Prof. Rob Howard, Professor of Old Age Psychiatry, UCL, said:
“This study is important because it is the first to be able to show that an increase in risk of about a quarter in common mental disorders, mostly mild anxiety and depression, in men who eat the most sugar cannot be explained by those who were already anxious or depressed using sugar as a form of comfort.
“Failure of the data to reveal an uncomplicated association between high sugar intake and subsequent development of more serious depression is also important. Study of larger and more representative participant samples, with better capture of the development of mental health symptoms, will be needed before we can add depression and anxiety to the long list of physical health conditions that we already know are linked to high dietary sugar intake.”
* ‘Sugar intake from sweet food and beverages, common mental disorder and depression: prospective findings from the Whitehall II study’ by Knuppel et al. published in Scientific Reports on Thursday 27th July.
Ms. Collins: “No conflict of interest to declare”
Prof. Tom Sanders: “Prof Tom Sanders is a Scientific Governor of the charity British Nutrition Foundation, member of the scientific advisory committee of the Natural Hydration Council (which promotes the drinking of water), and honorary Nutritional Director of the charity HEART UK. He is now emeritus but when he was doing research at King’s College London, the following applied:
“Tom does not hold any grants or have any consultancies with companies involved in the production or marketing of sugar-sweetened drinks.
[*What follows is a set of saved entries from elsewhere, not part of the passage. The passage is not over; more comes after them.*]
(** Between two rooms there is exactly one simple path of passages. *)
Lemma one_simple_path (W H : Z) (visited opened : list (Z * Z)) (st : KruskalMaze.frame)
    (a b : Z * Z) :
  W `mod` 2 = 1 → H `mod` 2 = 1 →
  carve_inv W H visited opened st → MazeCellDSet.count st.2 = 1 →
  a ∈ KruskalMaze.cell_ls W H → b ∈ KruskalMaze.cell_ls W H →
  ∃ l, chain (passage W H st.1) a l b ∧ NoDup (a :: l) ∧
       ∀ l', chain (passage W H st.1) a l' b → NoDup (a :: l') → l' = l.
Proof.
  intros HW HH Hinv Hone Ha Hb.
  pose proof (count_one_connected W H visited opened st a b HW HH Hinv Hone Ha Hb) as Hc.
  destruct (connected_simple_path _ _ _ Hc) as (l & Hl & Hnd).
  assert (∀ l0 x y, chain (passage W H st.1) x l0 y
                     ↔ chain (sc (edge (room_edges opened))) x l0 y) as Hext.
  { intros l0 x y. apply chain_ext. intros ??. by eapply passage_edges. }
  exists l. split; [by apply Hext|]. split; [done|].
  intros l' Hl' Hnd'.
  apply (forest_unique _ (ci_forest _ _ _ _ _ Hinv) a b); split; try done.
  by apply Hext.
Qed.

(** ** The junction dots *)

Lemma not_care_nonempty (W H : Z) :
  3 ≤ W → 3 ≤ H → 0 < Z.of_nat (length (KruskalMaze.not_care_ls W H)).
Proof.
  intros HW HH.
  assert ((1, 1) ∈ KruskalMaze.not_care_ls W H) as Hin.
  { apply elem_of_not_care_ls. unfold in_grid. cbn [fst snd]. split; [lia|by split]. }
  destruct (KruskalMaze.not_care_ls W H); [by apply elem_of_nil in Hin | simpl; lia].
Qed.

Lemma open_dots (nc : list (Z * Z)) (idx : list Z) : ∀ g,
  Forall (λ i, 0 ≤ i < Z.of_nat (length nc)) idx →
  for_each (KruskalMaze.open_dot nc) g idx
  = for_each KruskalMaze.open_cell g (dots_of nc idx).
Proof.
  induction idx as [|i idx IH]; intros g Hidx; [done|].
  apply Forall_cons in Hidx as [Hi Hidx].
  destruct (lookup_lt_is_Some_2 nc (Z.to_nat i)) as [c Hc]; [lia|].
  assert (dots_of nc (i :: idx) = c :: dots_of nc idx) as ->.
  { unfold dots_of. by rewrite fmap_cons, Hc. }
  assert (KruskalMaze.open_dot nc g i = KruskalMaze.open_cell g c) as Hd.
  { unfold KruskalMaze.open_dot, list_getitem.
    by rewrite np_index_ok, bind_Ok, Hc, bind_Ok by lia. }
  destruct (KruskalMaze.open_cell g c) as [g1|e] eqn:Ho.
  - rewrite (for_each_cons _ g g1), (for_each_cons _ g g1) by done. by apply IH.
  - simpl. by rewrite Hd, Ho.
Qed.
In reference to previous funding to Tom’s institution: £4.5 million was donated to King’s College London by Tate & Lyle in 2006; this funding finished in 2011. This money was given to the College and was in recognition of the discovery of the artificial sweetener sucralose by Prof Hough at the Queen Elizabeth College (QEC), which merged with King’s College London. The Tate & Lyle grant paid for the Clinical Research Centre at St Thomas’ that is run by the Guy’s & St Thomas’ Trust, it was not used to fund research on sugar. Tate & Lyle sold their sugar interests to American Sugar so the brand Tate & Lyle still exists but it is no longer linked to the company Tate & Lyle PLC, which gave the money to King’s College London in 2006.
“Tom also used to work for Ajinomoto on aspartame about 8 years ago.
“Tom was a member of the FAO/WHO Joint Expert Committee that recommended that trans fatty acids be removed from the human food chain. Tom has previously acted as a member of the Global Dairy Platform Scientific Advisory Panel and Tom is a member of the Programme Advisory Committee of the Malaysian Palm Oil Board. In the past Tom has acted as a consultant to Archer Daniel Midland Company and received honoraria for meetings sponsored by Unilever PLC. Tom’s research on fats was funded by Public Health England/Food Standards Agency.”
Prof. Howard: “Although I work at UCL, I have no connection with any of the authors of this study.”